The British Workers League was a 'patriotic labour' group which was pro-British Empire. Founded originally as the Socialist National Defence Committee, the league operated from May 1916 to 1927.
British Workers League | |
---|---|
Chairman | James Seddon |
Secretary | Victor Fisher |
Founded | 1916 |
Dissolved | 1927 |
Preceded by | Socialist National Defence Committee |
Newspaper | British Citizen and Empire Worker; Empire Citizen |
Ideology | Unionist |
Political position | Right-wing |
The league's origins lay in a split in the British Socialist Party in 1915, primarily over the need to win the First World War. A group, dissenting from the pacifism of the Labour Party, would be formed by Victor Fisher and supported "the eternal idea of nationality" and aimed to promote "socialist measures in the war effort". Fisher, and Alexander M. Thompson, would form the Socialist National Defence Committee.[1] This group, included H. G. Wells and Robert Blatchford.[2]
In 1916 the Committee transformed itself into the British Workers National League, subsequently shortened to the British Workers League.[3] It executive included Edward Carson, Leo Maxse, H.G. Wells and fifteen Labour MPs including Will Crooks and John Hodge.[4] Hodge would preside as chairman, and James Andrew Seddon was chairman of the organization committee.[5] The league's first public meeting was held at the Queen's Hall in London on 10 May 1916, and its guest speaker and big advocate was Prime Minister Billy Hughes of Australia.[6][7]
Describing itself as a "patriotic labour" group, it focused its activities on support for the war. The Rev. A.W. Gough, Prebendary of St. Paul's Cathedral, was chairman of the British Workers League for London and the Home Counties.[8] Edward Robertshaw Hartley was also a member. The Labour MP Stephen Walsh and the Liberal MP Leo Chiozza Money were vice presidents.[9] During the war period the British Workers League sometimes threatened to break up pacifist meetings.[10]
The League received funding from Viscount Milner[11] and had links to the British Commonwealth Union.[12] The first issue of the league's newspaper, the British Citizen and Empire Worker, published the party's platform:[13]
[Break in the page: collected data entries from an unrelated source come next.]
(** Pruning changes nothing.  The glob walk, which skips directories that an exclude pattern [q/**] covers and
    directories off the literal start of every include pattern, and looks at a file's directories only when some
    exclude pattern is of another form, returns exactly the files below the root that the patterns (without
    backslashes) select: a file that some include pattern matches (or any, without include patterns), that no exclude pattern
    matches and that is in no directory an exclude pattern matches.  They come in the order of their relative paths. *)
Theorem glob_walk_is_filter (include exclude : list bytes) (files : list ScannedFile) :
  Forall (fun p => slashes p = p) include -> walk_files_glob include exclude = Some files ->
  (forall f, f ∈ files <-> exists e, e ∈ tree /\ selected include exclude e /\ f = scanned e) /\
  StronglySorted (fun f g => String.leb (relative f) (relative g) = true) files.
Proof.
  intros Hsl. unfold walk_files_glob.
  destruct (build_globset include) as [inc|] eqn:Hi; [|done]. destruct (build_globset exclude) as [exc|] eqn:Hx; [|done].
  destruct (build_dir_exclude_set exclude) as [dirs|] eqn:Hd; [|done]. cbn [mbind option_bind].
  unfold build_globset in Hi, Hx. destruct (forallb _ include); [|done]. destruct (forallb _ exclude); [|done].
  injection Hi as <-. injection Hx as <-.
  destruct (walk _) as [l|] eqn:Hw; [|done]. intros [= <-]. split; [|apply sort_by_key_sorted].
  intros f. rewrite (sort_by_key_perm relative). rewrite list_elem_of_fmap.
  assert (forall e, glob_chosen include exclude e = true <-> selected include exclude e) as Hch.
  { intros e. unfold glob_chosen, selected. rewrite !andb_true_iff, orb_true_iff, bool_decide_eq_true, !negb_true_iff.
    destruct (entry_is_file e) eqn:Hf; [|naive_solver]. destruct (set_match exclude (normalize_slashes (names e))) eqn:Hm; [naive_solver|].
    rewrite (excluded_ancestors exclude e Hf Hm). naive_solver. }
  split.
  - intros (e & -> & [Hc Hin]%list_elem_of_filter). apply Hch in Hc. apply (walk_entries _ _ _ Hw) in Hin as [Hin _]. eauto.
  - intros (e & Hin & Hsel & ->). exists e. split; [done|]. apply list_elem_of_filter. split; [by apply Hch|].
    apply (walk_entries _ _ _ Hw). split; [done|]. apply Forall_forall. intros a Ha. by eapply selected_kept.
Qed.
End scan.

(** ** An example: a wildcard matches any rest *)

Definition demo_match (p s : bytes) : bool :=
  if bool_decide (literal_prefix p = p) then bool_decide (p = s) else starts_with (literal_prefix p) s.
#[local] Instance demo_globs : Globs := {| is_match := demo_match; valid_pattern _ := true |}.

Lemma literal_prefix_below q :
  literal_prefix (q +:+ "/**") <> q +:+ "/**" /\
  literal_prefix (q +:+ "/**") = (if bool_decide (literal_prefix q = q) then q +:+ "/" else literal_prefix q).
Proof.
  induction q as [|c q [IH1 IH2]]; [done|]. simpl. destruct (is_wildcard c) eqn:Hc; [done|].
  rewrite IH2 in *. split; [by intros [= ?]|].
  destruct (bool_decide_reflect (literal_prefix q = q)) as [He|He].
  - rewrite bool_decide_eq_true_2 by by rewrite He. done.
  - rewrite bool_decide_eq_false_2; [done|]. by intros [= ?].
Qed.

Lemma starts_with_more p s x : starts_with p s = true -> starts_with p (s +:+ x) = true.
Proof. intros (r & ->)%starts_with_spec. apply starts_with_spec. exists (r +:+ x). by rewrite string_app_assoc. Qed.

Lemma literal_dir_prefix p : literal_dir p <> "" -> exists r, literal_prefix p = literal_dir p +:+ "/" +:+ r.
Proof.
  unfold literal_dir. destruct (split_once "/" (str_rev (literal_prefix p))) as [[a d]|] eqn:Hs; [|done]. intros _.
  apply split_once_Some in Hs. exists (str_rev a). rewrite <- (str_rev_involutive (literal_prefix p)), Hs, str_rev_append, str_rev_cons.
  by rewrite string_app_assoc.
Qed.

#[local] Instance demo_glob_laws : GlobLaws demo_globs.
Proof.
  split; cbn [is_match demo_globs]; unfold demo_match.
  - intros p s _ Hd Hm. apply literal_dir_prefix in Hd as [r Hr]. apply starts_with_spec.
    destruct (bool_decide_reflect (literal_prefix p = p)) as [He|He].
    + apply bool_decide_eq_true in Hm as <-. exists r. by rewrite <- He, Hr at 1; rewrite !string_app_assoc.
    + apply starts_with_spec in Hm as [x ->]. exists (r +:+ x). by rewrite Hr, !string_app_assoc.
  - intros q s x Hm. destruct (literal_prefix_below q) as [Hne He]. rewrite bool_decide_eq_false_2 by done. rewrite He.
    destruct (bool_decide (literal_prefix q = q)); [|by apply starts_with_more].
    apply bool_decide_eq_true in Hm as ->. apply starts_with_spec. exists x. by rewrite string_app_assoc.
  - intros q s x. destruct (literal_prefix_below q) as [Hne _]. rewrite bool_decide_eq_false_2 by done. apply starts_with_more.
Qed.

#[local] Instance demo_walk : Walk :=
  {| tree := [mkEntryAt ["src"] false; mkEntryAt ["src"; "a.c"] true; mkEntryAt ["src"; "gen"] false;
              mkEntryAt ["src"; "gen"; "b.c"] true; mkEntryAt ["docs"] false; mkEntryAt ["docs"; "c.c"] true];
     walk keep := Some (filter (fun e => Forall (fun a => keep a = true) (ancestors (names e)))
       [mkEntryAt ["src"] false; mkEntryAt ["src"; "a.c"] true; mkEntryAt ["src"; "gen"] false;
        mkEntryAt ["src"; "gen"; "b.c"] true; mkEntryAt ["docs"] false; mkEntryAt ["docs"; "c.c"] true]) |}.
#[local] Instance demo_walk_laws : WalkLaws demo_walk.
Proof. split. intros keep l e [= <-]. rewrite list_elem_of_filter. tauto. Qed.

Lemma glob_walk_is_filter_witness :
  (forall f, f ∈ [scanned "/p" (mkEntryAt ["src"; "a.c"] true)] <->
     exists e, e ∈ tree /\ selected ["src/**"] ["src/gen/**"] e /\ f = scanned "/p" e) /\
  StronglySorted (fun f g => String.leb (relative f) (relative g) = true) [scanned "/p" (mkEntryAt ["src"; "a.c"] true)].
Proof.
  apply (glob_walk_is_filter "/p" ["src/**"] ["src/gen/**"]).
  - repeat constructor.
  - vm_compute. reflexivity.
Defined.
A Standard Living Wage for Industrial and Agricultural Workers;
The Revival and Development of National Agriculture;
Adequate Pensions for all Our Disabled Soldiers and Sailors;
Victory in the War to be followed by the Expropriation of Enemy Economic and Industrial Interests Within the Empire;
National or Municipal Control of National Monopolies and Vital Industries;
The Full Exploitation of the Natural Resources of the Empire in the Interests of the Whole People.
The league's secretary, Victor Fisher, stressed the need for 'respectable' socialism, noting that, "The British Commonwealth still remains the highest and finest embodiment of social life which men had yet developed...the main business of our public life and of our public activities...must be..To unite by every possible link the scattered states of the British Commonwealth."[14] As such, it was an advocate for Imperial Preference.
In 1916, the newspaper severely criticized Prime Minister Asquith, nicknamed "Squiff", for drinking too much, allowing no crisis to interfere with his two hours of bridge every evening, and, while hundreds of thousands died, spending leisurely nonworking weekends at friends' country houses. He even raised eyebrows on one occasion by attending a Saturday morning meeting at 10 Downing Street in his golf clothes.[15]
1917 was the high water mark for the British Worker's League, with over 150 branches and in open opposition with the Labour Party, and its decision to send politician Arthur Henderson to Stockholm for an international labour conference supported by communists. The conference proved to be Henderson's downfall.[16]
In 1918 the British Workers League stood candidates in the general election as the National Democratic and Labour Party. From 1921 to 1927 the League published a newspaper entitled The Empire Citizen.[citation needed]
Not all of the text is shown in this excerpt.